__TASK BRIEF__. How does the data below read from its first line through the line containing "Fixpoint mem (c"? Print those lines exactly.

☆ ☆ ☆ ☆ ☆

(** * LaTeX-Convertor: the document-to-LaTeX pipeline of [run.py]

    A shallow embedding of the class [LatexConverter] of [src/run.py]:
    the escaper, the preamble builder, the four parsers (DOCX, PDF,
    Markdown, plain text) and the orchestrator [convert], and of the
    command line [main], followed by the properties of the
    specification that concern them.

    Text is a [string]: a sequence of characters, each of them a code
    point below 256 (the ASCII range and Latin-1).  Every character that
    the program tests for or inserts is ASCII. *)

From Stdlib Require Import Ascii String.
From stdpp Require Import gmap strings list.

Local Open Scope stdpp_scope.

(** ** Characters and strings *)

(** The line feed, ['\n'] in the source. *)
Definition LF : ascii := "010"%char.

(** A one-line-feed string and the blank-line separator ["\n\n"]. *)
Definition nl : string := String LF "".
Definition nlnl : string := String LF (String LF "").

Module Str.

(** [c in s] for a one-character [c]. *)
Fixpoint mem (c : ascii) (s : string) : bool :=
  match s with
  | "" => false
  | String d s' => if Ascii.eqb c d then true else mem c s'
  end.

(** [s.startswith(p)], returning what follows the prefix. *)
Fixpoint strip_prefix (p s : string) : option string :=
  match p with
  | "" => Some s
  | String c p' =>
      match s with
      | "" => None
      | String d s' => if Ascii.eqb c d then strip_prefix p' s' else None
      end
  end.

Definition startswith (p s : string) : bool :=
  match strip_prefix p s with Some _ => true | None => false end.

(** [p in s] for strings: [p] occurs in [s] as a contiguous run. *)
Fixpoint contains (p s : string) : bool :=
  if startswith p s then true
  else match s with
       | "" => false
       | String _ s' => contains p s'
       end.

(** The occurrence relation that [contains] decides. *)
Definition occurs (p s : string) : Prop :=
  exists a b, s = a +:+ p +:+ b.

(** [s[n:]]. *)
Fixpoint drop (n : nat) (s : string) : string :=
  match n, s with
  | 0, _ => s
  | S _, "" => ""
  | S k, String _ s' => drop k s'
  end.

(** [s.replace(old, new)] for a one-character [old]. *)
Fixpoint replace_char (old : ascii) (new : string) (s : string) : string :=
  match s with
  | "" => ""
  | String c s' =>
      if Ascii.eqb c old then new +:+ replace_char old new s'
      else String c (replace_char old new s')
  end.

(** [s.split(sep)] for a one-character [sep]: never empty, and
    [join sep (split sep s) = s]. *)
Fixpoint split (sep : ascii) (s : string) : list string :=
  match s with
  | "" => [""]
  | String c s' =>
      if Ascii.eqb c sep then "" :: split sep s'
      else match split sep s' with
           | [] => [String c ""]
           | l :: ls => String c l :: ls
           end
  end.

End Str.

(** ** The escaper: [_escape_latex] *)

(** The dictionary [chars], in the order it is written. *)
Definition chars : list (ascii * string) :=
  [ ("&"%char, "\&");
    ("%"%char, "\%");
    ("$"%char, "\$");
    ("#"%char, "\#");
    ("_"%char, "\_");
    ("{"%char, "\{");
    ("}"%char, "\}");
    ("~"%char, "\textasciitilde{}");
    ("^"%char, "\^{}");
    ("\"%char, "\textbackslash{}") ].

(** [chars[k]] for a one-character key; [None] when [k] is no key,
    which is also when the alternation [pattern] does not match [k]. *)
Fixpoint chars_get (tbl : list (ascii * string)) (k : ascii) : option string :=
  match tbl with
  | [] => None
  | (c, r) :: tbl' => if Ascii.eqb k c then Some r else chars_get tbl' k
  end.

(** [pattern.sub(lambda x: chars[x.group()], text)]: the pattern is the
    alternation of the ten keys, each one literal character, so a match
    is exactly one character of the text that is a key; the scan goes
    left to right over [text] and resumes after each match. *)
Fixpoint pattern_sub (text : string) : string :=
  match text with
  | "" => ""
  | String c rest =>
      match chars_get chars c with
      | Some r => r +:+ pattern_sub rest
      | None => String c (pattern_sub rest)
      end
  end.

Definition _escape_latex (text : string) : string :=
  match text with
  | "" => ""
  | _ => pattern_sub text
  end.

(** ** Python string methods used by the program *)

(** [c.isspace()], which is also the class [\s] of [re] on [str]
    patterns, on the code points below 256: the ASCII white space
    (tab to carriage return, and the space), the separators 28 to 31,
    NEL (133) and the no-break space (160). *)
Definition isspace (c : ascii) : bool :=
  let n := nat_of_ascii c in
  ((9 <=? n) && (n <=? 13)) || ((28 <=? n) && (n <=? 32))
  || (n =? 133) || (n =? 160).

(** [c.lower()] on the code points below 256: the letters A to Z and
    the accented capitals 192 to 222 (215, the multiplication sign, is
    no letter) move up by 32. *)
Definition lower_char (c : ascii) : ascii :=
  let n := nat_of_ascii c in
  if ((65 <=? n) && (n <=? 90))
     || ((192 <=? n) && (n <=? 222) && negb (n =? 215))
  then ascii_of_nat (n + 32) else c.

(** [s.lower()]. *)
Fixpoint lower (s : string) : string :=
  match s with
  | "" => ""
  | String c s' => String (lower_char c) (lower s')
  end.

(** [s.lstrip()], [s.rstrip()] and [s.strip()]. *)
Fixpoint lstrip (s : string) : string :=
  match s with
  | "" => ""
  | String c s' => if isspace c then lstrip s' else s
  end.

Fixpoint rstrip (s : string) : string :=
  match s with
  | "" => ""
  | String c s' =>
      match rstrip s' with
      | "" => if isspace c then "" else String c ""
      | r => String c r
      end
  end.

☆ ☆ ☆ ☆ ☆

__WRITTEN SOLUTION__.
(** * LaTeX-Convertor: the document-to-LaTeX pipeline of [run.py]

    A shallow embedding of the class [LatexConverter] of [src/run.py]:
    the escaper, the preamble builder, the four parsers (DOCX, PDF,
    Markdown, plain text) and the orchestrator [convert], and of the
    command line [main], followed by the properties of the
    specification that concern them.

    Text is a [string]: a sequence of characters, each of them a code
    point below 256 (the ASCII range and Latin-1).  Every character that
    the program tests for or inserts is ASCII. *)

From Stdlib Require Import Ascii String.
From stdpp Require Import gmap strings list.

Local Open Scope stdpp_scope.

(** ** Characters and strings *)

(** The line feed, ['\n'] in the source. *)
Definition LF : ascii := "010"%char.

(** A one-line-feed string and the blank-line separator ["\n\n"]. *)
Definition nl : string := String LF "".
Definition nlnl : string := String LF (String LF "").

Module Str.

(** [c in s] for a one-character [c]. *)
Fixpoint mem (c : ascii) (s : string) : bool :=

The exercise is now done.